Your goal: The reply to the records below should contain exactly the lines from the line with "to that variable's" through the line with "(forall (m u r : dimensions_map), dict_merge", and nothing besides.
(Beginning of Dataset content)
Lemma AddHeaders_sets_the_headers_witness :
  [("X-Test", "test-value")]%string
    ≡ₚ map_to_list ({[ "X-Test"%string := "test-value"%string ]} : gmap string string) /\
  Header.Get (AddHeaders ∅ [("X-Test", "test-value")]%string UserAgent) "User-Agent"
    = "Hawkeye/dev"%string.
Proof.
  assert (Hperm : [("X-Test", "test-value")]%string
            ≡ₚ map_to_list ({[ "X-Test"%string := "test-value"%string ]} : gmap string string))
    by (rewrite map_to_list_singleton; reflexivity).
  split; [exact Hperm|].
  apply (proj2 (proj2 (proj2 (AddHeaders_sets_the_headers ∅ _ _ UserAgent Hperm)))).
  intros k [v Hk]. apply lookup_singleton_Some in Hk. destruct Hk as [<- _].
  vm_compute. discriminate.
Defined.

Lemma StopGroup_stops_the_members_witness :
  consistent Cases.registered /\
  exists s', Manager.StopGroup "test-group" Cases.registered = Ok (s', None).
Proof.
  split; [exact consistent_registered|].
  destruct (StopGroup_stops_the_members "test-group" Cases.registered) as [_ H].
  destruct (H _ consistent_registered eq_refl) as [[_ Hok] _].
  apply Hok. cbn. intros url p mon Hp. apply lookup_singleton_Some in Hp.
  destruct Hp as [_ <-]. cbn. intros [= <-]. reflexivity.
Defined.

Lemma StopMonitor_is_one_shot_witness :
  exists s',
    Manager.StopMonitor Cases.url Cases.registered = Ok (s', None) /\
    exists msg, Manager.RemoveMonitor Cases.url s' = Panic msg.
Proof.
  destruct (StopMonitor_is_one_shot Cases.url Cases.registered) as (_ & Hstop & Hafter).
  pose proof (Hstop 0%nat (NewMonitor Cases.url (Second * 5)) eq_refl eq_refl) as H.
  cbn [stopClosed NewMonitor NewMonitorWithConfig] in H.
  eexists. split; [exact H|]. exact (proj1 (proj2 (Hafter _ H))).
Defined.

Lemma AddMonitor_then_GetMonitor_witness :
  exists s',
    Manager.AddMonitor 0%nat Fixtures.allocated = Ok (s', None) /\
    Manager.GetMonitor Cases.url s' = (Some 0%nat, None).
Proof.
  assert (Hurl : Monitor.GetURL (NewMonitor Cases.url (Second * 5)) <> ""%string)
    by discriminate.
  pose proof (AddMonitor_fresh 0%nat Fixtures.allocated (NewMonitor Cases.url (Second * 5))
                eq_refl Hurl eq_refl) as Ha.
  eexists. split; [exact Ha|].
  destruct (proj2 (proj2 (AddMonitor_then_GetMonitor 0%nat Fixtures.allocated)) _ Ha)
    as (mon & Hheap & _ & _ & Hget & _).
  injection Hheap as <-. exact Hget.
Defined.


Lemma CreateGroup_then_GetGroup_witness :
  exists s' group,
    Manager.CreateGroup "test-group" "Test Group" emptySys = (s', Some group, None) /\
    Manager.GetGroup "test-group" s' = (Some group, None).
Proof.
  destruct (proj2 (CreateGroup_then_GetGroup "test-group" "Test Group" emptySys) eq_refl)
    as (s' & group & Hc & _ & _ & _ & Hg & _).
  exists s', group. split; [exact Hc|exact Hg].
Defined.
(** X19: [HTTPDo] never returns a response together with an error, and
    never returns a response with a retryable status: when the client's
    errors are not marked permanent, what it returns is decided by the last
    thing the client returned.  A response whose status is below 500 and
    not 429 is returned with a nil error; a response with status 429 or at
    least 500 gives a nil response and the error naming the status; an
    error of the client gives a nil response and that error. *)
Theorem HTTPDo_response_or_error :
  forall (St : Type) (do : Doer St) (opts : list Option) (env : Env)
         (fuel : nat) (s s' : St) (resp : option Response)
         (err : option error) (log : list (Response + error))
         (t : list Event),
    (forall s e s1, do s = (inr e, s1) -> errors_As_permanent e = None) ->
    HTTPDo (logged_doer do) opts env fuel (s, []) =
      (resp, Return err, (s', log), t) ->
    exists log0 res,
      log = log0 ++ [res] /\
      match res with
      | inl r =>
          if retryableStatus (StatusCode r)
          then resp = None /\
               err = Some (retryableStatusError (StatusCode r))
          else resp = Some r /\ err = None
      | inr e => resp = None /\ err = Some e
      end.
Proof.
  intros St do opts env fuel s s' resp err log t Hun Hrun.
  unfold HTTPDo, Retry in Hrun.
  destruct (Retry_loop (HTTPDo_closure (logged_doer do))
              (applyOptions opts defaultConfig) env fuel 0
              (InitialInterval (applyOptions opts defaultConfig))
              (None, (s, []))) as [[x [rv [sf lf]]] tf] eqn:Hloop.
  inversion Hrun; subst; clear Hrun.
  destruct (Retry_loop_last_call (HTTPDo_closure (logged_doer do))
              (applyOptions opts defaultConfig) env
              (fun st => fst st = None)
              (fun r st =>
                 exists log0 res,
                   snd (snd st) = log0 ++ [res] /\
                   match res with
                   | inl r0 =>
                       if retryableStatus (StatusCode r0)
                       then fst st = None /\
                            r = Some (retryableStatusError (StatusCode r0))
                       else fst st = Some r0 /\ r = None
                   | inr e => fst st = None /\ r = Some e /\
                              errors_As_permanent e = None
                   end)) with (fuel := fuel) (attempts := 0)
      (cur := InitialInterval (applyOptions opts defaultConfig))
      (s := (@None Response, (s, @nil (Response + error))))
      (x := err) (s' := (resp, (s', log))) (t := t)
    as [r [[log0 [res [Hlog Hres]]] Hx]].
  - intros [rv [s0 l0]] HI. simpl in HI. subst rv.
    unfold HTTPDo_closure, logged_doer.
    destruct (do s0) as [res s1] eqn:Hdo. destruct res as [r0|e].
    + destruct (retryableStatus (StatusCode r0)) eqn:Hst; simpl.
      * split; [|reflexivity].
        exists l0, (inl r0). rewrite Hst. auto.
      * split; [|intros [e [He _]]; discriminate].
        exists l0, (inl r0). rewrite Hst. auto.
    + simpl. split; [|reflexivity].
      exists l0, (inr e). repeat split. exact (Hun _ _ _ Hdo).
  - reflexivity.
  - exact Hloop.
  - simpl in Hlog, Hres. exists log0, res. split; [exact Hlog|].
    destruct res as [r0|e].
    + destruct (retryableStatus (StatusCode r0)).
      * destruct Hres as [-> ->]. split; [reflexivity|exact Hx].
      * destruct Hres as [-> ->]. split; [reflexivity|exact Hx].
    + destruct Hres as [-> [-> Has]]. split; [reflexivity|].
      rewrite Hx. unfold outcome. rewrite Has. reflexivity.
Qed.
(** C5: [dict_merge] leaves a key already present with an equal value
    unchanged, inserts an absent key, and raises on a present key with a
    different value, for the dimensions mapping and for the variables
    mapping; hence in a built dataset every dimension of every variable maps
    to that variable's size for it, and two variables giving one dimension
    name two sizes make [build_dataset_components] fail. *)
Theorem dict_merge_first_writer_wins :
    (forall (m u r : dimensions_map), dict_merge String.eqb Z.eqb m u = Ok r ->
       (forall k v, od_get String.eqb k m = Some v -> od_get String.eqb k r = Some v)
       /\ (forall k v, In (k, v) u -> od_get String.eqb k r = Some v))
    /\ (forall (m u : dimensions_map) k v v', In (k, v) u -> od_get String.eqb k m = Some v' ->
          v' <> v -> dict_merge String.eqb Z.eqb m u = Err ValueError)
    /\ (forall (m u : dimensions_map), NoDup (map fst u) ->
          (forall k v v', In (k, v) u -> od_get String.eqb k m = Some v' -> v' = v) ->
          exists r, dict_merge String.eqb Z.eqb m u = Ok r)
    /\ (forall (m u r : variables_map), dict_merge value_eqb entry_eqb m u = Ok r ->
          (forall k v, od_get value_eqb k m = Some v -> od_get value_eqb k r = Some v)
          /\ (forall k v, In (k, v) u ->
                exists v', od_get value_eqb k r = Some v' /\ (v' = v \/ entry_eqb v' v = true)))
    /\ (forall (m u : variables_map) k v v', In (k, v) u -> od_get value_eqb k m = Some v' ->
          entry_eqb v' v = false -> dict_merge value_eqb entry_eqb m u = Err ValueError)
    /\ (forall stream gk version dims vars attrs,
          build_dataset_components stream gk version = Ok (dims, vars, attrs) ->
          forall pid sn var, In (pid, sn) (dataset_pairs stream) -> variable_of stream pid = Ok var ->
          forall d sz, In (d, sz) (combine (dv_dimensions var) (dv_shape var)) ->
          od_get String.eqb d dims = Some sz)
    /\ (forall stream gk version pid1 sn1 pid2 sn2 var1 var2 d sz1 sz2,
          In (pid1, sn1) (dataset_pairs stream) -> variable_of stream pid1 = Ok var1 ->
          In (pid2, sn2) (dataset_pairs stream) -> variable_of stream pid2 = Ok var2 ->
          In (d, sz1) (combine (dv_dimensions var1) (dv_shape var1)) ->
          In (d, sz2) (combine (dv_dimensions var2) (dv_shape var2)) ->
          sz1 <> sz2 ->
          forall x, build_dataset_components stream gk version <> Ok x).
Proof.
  assert (Hbuild : forall stream gk version dims vars attrs,
             build_dataset_components stream gk version = Ok (dims, vars, attrs) ->
             forall pid sn var, In (pid, sn) (dataset_pairs stream) -> variable_of stream pid = Ok var ->
             forall d sz, In (d, sz) (combine (dv_dimensions var) (dv_shape var)) ->
             od_get String.eqb d dims = Some sz).
  { intros stream gk version dims vars attrs H. unfold build_dataset_components in H.
    inv_ok H. injection H as Hd _ _. destruct a as [dims' vars']. simpl in Hd. subst dims'.
    exact (proj2 (components_loop_dims _ _ _ _ _ _ _ E)). }
  split; [|split; [|split; [|split; [|split; [|split]]]]].
  - intros m u r H. split.
    + exact (dict_merge_keeps String.eqb Z.eqb String.eqb_eq u m r H).
    + intros k v Hin.
      destruct (dict_merge_covers String.eqb Z.eqb String.eqb_eq u m r H k v Hin)
        as [w [Hw [<-|Hzw]]]; [exact Hw|]. apply Z.eqb_eq in Hzw. now subst.
  - intros m u k v v' Hin Hm Hne.
    apply (dict_merge_conflict String.eqb Z.eqb String.eqb_eq u m k v v' Hin Hm).
    now apply Z.eqb_neq.
  - intros m u Hnd Hagree. apply (dict_merge_agree String.eqb Z.eqb String.eqb_eq u m Hnd).
    intros k v v' Hin Hm. apply Z.eqb_eq. eauto.
  - intros m u r H. split.
    + exact (dict_merge_keeps value_eqb entry_eqb value_eqb_spec u m r H).
    + exact (dict_merge_covers value_eqb entry_eqb value_eqb_spec u m r H).
  - intros m u k v v' Hin Hm Hne.
    exact (dict_merge_conflict value_eqb entry_eqb value_eqb_spec u m k v v' Hin Hm Hne).
  - exact Hbuild.
  - intros stream gk version pid1 sn1 pid2 sn2 var1 var2 d sz1 sz2 H1 V1 H2 V2 D1 D2 Hne
      [[dims vars] attrs] Hb.
    pose proof (Hbuild _ _ _ _ _ _ Hb _ _ _ H1 V1 _ _ D1) as E1.
    pose proof (Hbuild _ _ _ _ _ _ Hb _ _ _ H2 V2 _ _ D2) as E2.
    congruence.
Qed.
(End of Dataset content)
Reply to the task:
    to that variable's size for it, and two variables giving one dimension
    name two sizes make [build_dataset_components] fail. *)
Theorem dict_merge_first_writer_wins :
    (forall (m u r : dimensions_map), dict_merge String.eqb Z.eqb m u = Ok r ->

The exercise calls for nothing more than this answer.